Ah what to say, what to say. It's been alright being home. But now the happiness is wearing off and it's just the same old same old. My grandma as much as I love her, gets annoying very quickly. And at the same time bothers Tomek as well. I used to think his mother was bothersome when I had a bad day or something, but Ivy just pushes his buttons. He is 20 years old, he knows how to melt butter by himself, though this morning she acted as if he couldn't.
And as much as you love your mother she tends to get to me to. All everyone seems to have on my tail is that I should be driving already, I should have a job, since Tomek has one here now, and I should have my mind made up if I want to go to OCCC or just find a job for the time being. But I have no clue. Driving freaks me out beyond belief. When I drive I just feel like I'm doing an awful job and I have trouble concentrating and doing things right and it makes me paranoid. And it's really starting to bother me that people keep pushing this on me. This is definitely something that should not be rushed, seeing as it should be taken seriously.
My family is no help teaching me to drive and I really don't want to have some stranger teaching me, they won't be as easy as a parent, they just tell you where to drive and you kinda have to right? I don't even like one car behind me, how can I drive down 17?
I mean sure I don't have it as stressful as others may, but I feel very stressed over everything. I just feel like I want my own place so if I don't make my bed, no one is going to whine at me. Yes they still whine at me if I don't make my bed. Seriously?
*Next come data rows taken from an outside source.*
Lemma Idle_loop_good k R Q th fs :
  asleep k R Q th fs → frames th = FSleepLoop :: fs → level (interrupt k) = IntOff →
  good n (Idle_loop handle k).
Proof.
  intros Ha Hf Hl. unfold Idle_loop.
  destruct (CheckIfDue_ok false k) as (b & k1 & -> & Hss & Hhw & Hl1); [apply Ha|done|].
  cbn [mbind result_bind]. pose proof (asleep_same _ _ _ _ _ _ Ha Hss Hhw) as Ha1. destruct b.
  - eapply asleep_push; [exact Ha1|done|done|by right].
  - exists R, Q, th. apply (asleep_Inv _ _ _ _ fs); [|done|by left].
    eapply asleep_same; [exact Ha1|done|]. destruct Hhw. by split.
Qed.

Lemma above_run g : above FSleepLoop g = true → above FRunTail g = true.
Proof. by destruct g. Qed.

Lemma live_run fs : live n (FSleepLoop :: fs) → live n (FRunTail :: fs).
Proof.
  intros Hl. destruct (live_tail n FSleepLoop fs Hl) as [Hl' Hne]; [done|].
  destruct fs as [|g fs]; [done|]. apply live_push; [done|done|].
  apply above_run. by eapply live_below.
Qed.

Lemma Sleep_loop_good k R Q th fs :
  asleep k R Q th fs → frames th = fs → level (interrupt k) = IntOff →
  good n (Sleep_loop handle k).
Proof.
  intros Ha Hf Hl. pose proof Ha as [Hb Ht Hok Hw]. pose proof Hb as [Hh HR HQ Hn Hnd HpR HpQ Hdm].
  unfold Sleep_loop. destruct (FindNextToRun_spec k R HR) as (l & -> & Hlt).
  destruct R as [|t R]; cbn [head tail] in *.
  - (* idle *)
    assert (asleep (set_readyList k l) [] Q th fs) as Ha'.
    { split; try done. split; try done. by eapply hw_eq. }
    rewrite (push_put _ th) by done. cbn [mbind result_bind]. rewrite Hf.
    pose proof (asleep_put _ _ _ _ _ (FSleepLoop :: fs) Ha') as Ha1.
    set (k1 := put_thread _ _ _) in *. unfold Idle.
    assert (asleep (set_status k1 IdleMode) [] Q (set_frames (FSleepLoop :: fs) th) fs) as Ha2.
    { eapply asleep_same; [exact Ha1|done|]. destruct (b_hw _ _ _ _ (a_base _ _ _ _ _ Ha1)). by split. }
    destruct (CheckIfDue_ok true (set_status k1 IdleMode)) as (b & k2 & -> & Hss & Hhw & Hl2);
      [apply Ha2|done|].
    cbn [mbind result_bind]. destruct b; [|done].
    eapply asleep_push; [eapply asleep_same; [exact Ha2|done|done]|done|done|by right].
  - (* dispatch *)
    cbn [app] in Hnd. apply NoDup_cons in Hnd as [Hnt Hnd].
    assert (Hstay : ∀ st x, x ≠ currentThread k → parked n (threads k) st x →
      parked n (<[currentThread k := set_frames (FRunTail :: fs) th]> (threads k)) st x).
    { intros st x Hne Hp. by apply parked_insert. }
    assert (Hme : ∀ st, tstatus th = st → live n (FSleepLoop :: fs) →
      parked n (<[currentThread k := set_frames (FRunTail :: fs) th]> (threads k)) st (currentThread k)).
    { intros st Hst Hlv. eexists. split; [by rewrite lookup_insert_eq|]. split; [done|].
      split; [done|]. split; [by apply live_run|done]. }
    eapply (Run_good _ R Q th); try done; cbn [set_readyList interrupt readyList sems threads
      currentThread threadToBeDestroyed]; rewrite ?Hf.
    + by eapply hw_eq.
    + destruct (decide (t = currentThread k)) as [->|Hne].
      * apply Hme; destruct Hw as [(Hlv & [[_ ?]|[Hq _]])|(_ & Hq & _)]; try done.
        -- exfalso. apply Hnt, elem_of_app. by right.
        -- exfalso. apply Hq, elem_of_app. left. by left.
        -- exfalso. apply Hq, elem_of_app. left. by left.
      * apply Hstay; [done|]. apply HpR; [by left|done].
    + intros x Hx. destruct (decide (x = currentThread k)) as [->|Hne].
      * apply Hme; destruct Hw as [(Hlv & [[_ ?]|[Hq _]])|(_ & Hq & _)]; try done.
        all: exfalso.
        -- apply NoDup_app in Hnd as (_ & Hdis & _). by apply (Hdis (currentThread k)).
        -- apply Hq, elem_of_app. left. by right.
        -- apply Hq, elem_of_app. left. by right.
      * apply Hstay; [done|]. apply HpR; [by right|done].
    + intros x Hx. destruct (decide (x = currentThread k)) as [->|Hne].
      * apply Hme; destruct Hw as [(Hlv & [[Hq _]|[_ ?]])|(_ & Hq & _)]; try done.
        all: exfalso.
        -- apply elem_of_cons in Hq as [<-|Hq]; [apply Hnt, elem_of_app; by right|].
           apply NoDup_app in Hnd as (_ & Hdis & _). by apply (Hdis (currentThread k)).
        -- apply Hq, elem_of_app. by right.
        -- apply Hq, elem_of_app. by right.
      * apply Hstay; [done|]. by apply HpQ.
    + intros d E. destruct (Hdm d E) as [H1 H2]. cbn [app] in H1.
      apply not_elem_of_cons in H1 as [H1 H1']. split; [done|]. split; [|done].
      destruct (decide (d = currentThread k)) as [->|]; [by rewrite lookup_insert_eq|].
      by rewrite lookup_insert_ne.
Qed.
Other than the annoying stuff, for the most part other things are good. I'm happy Tomek is home with me. And I'm happy I still have 2 months with him. Though it's going to go fast :[ I'm happy this weather has been good! I'm happy when we went to Wildwood the weather turned out great and we had a blast together. And I think I'm pretty happy with myself, which I think is most important, otherwise I really would be miserable.
So, well things have been things. And I guess now I'm going to sit on my hammock and read a book :) it's unbelievably beautiful out!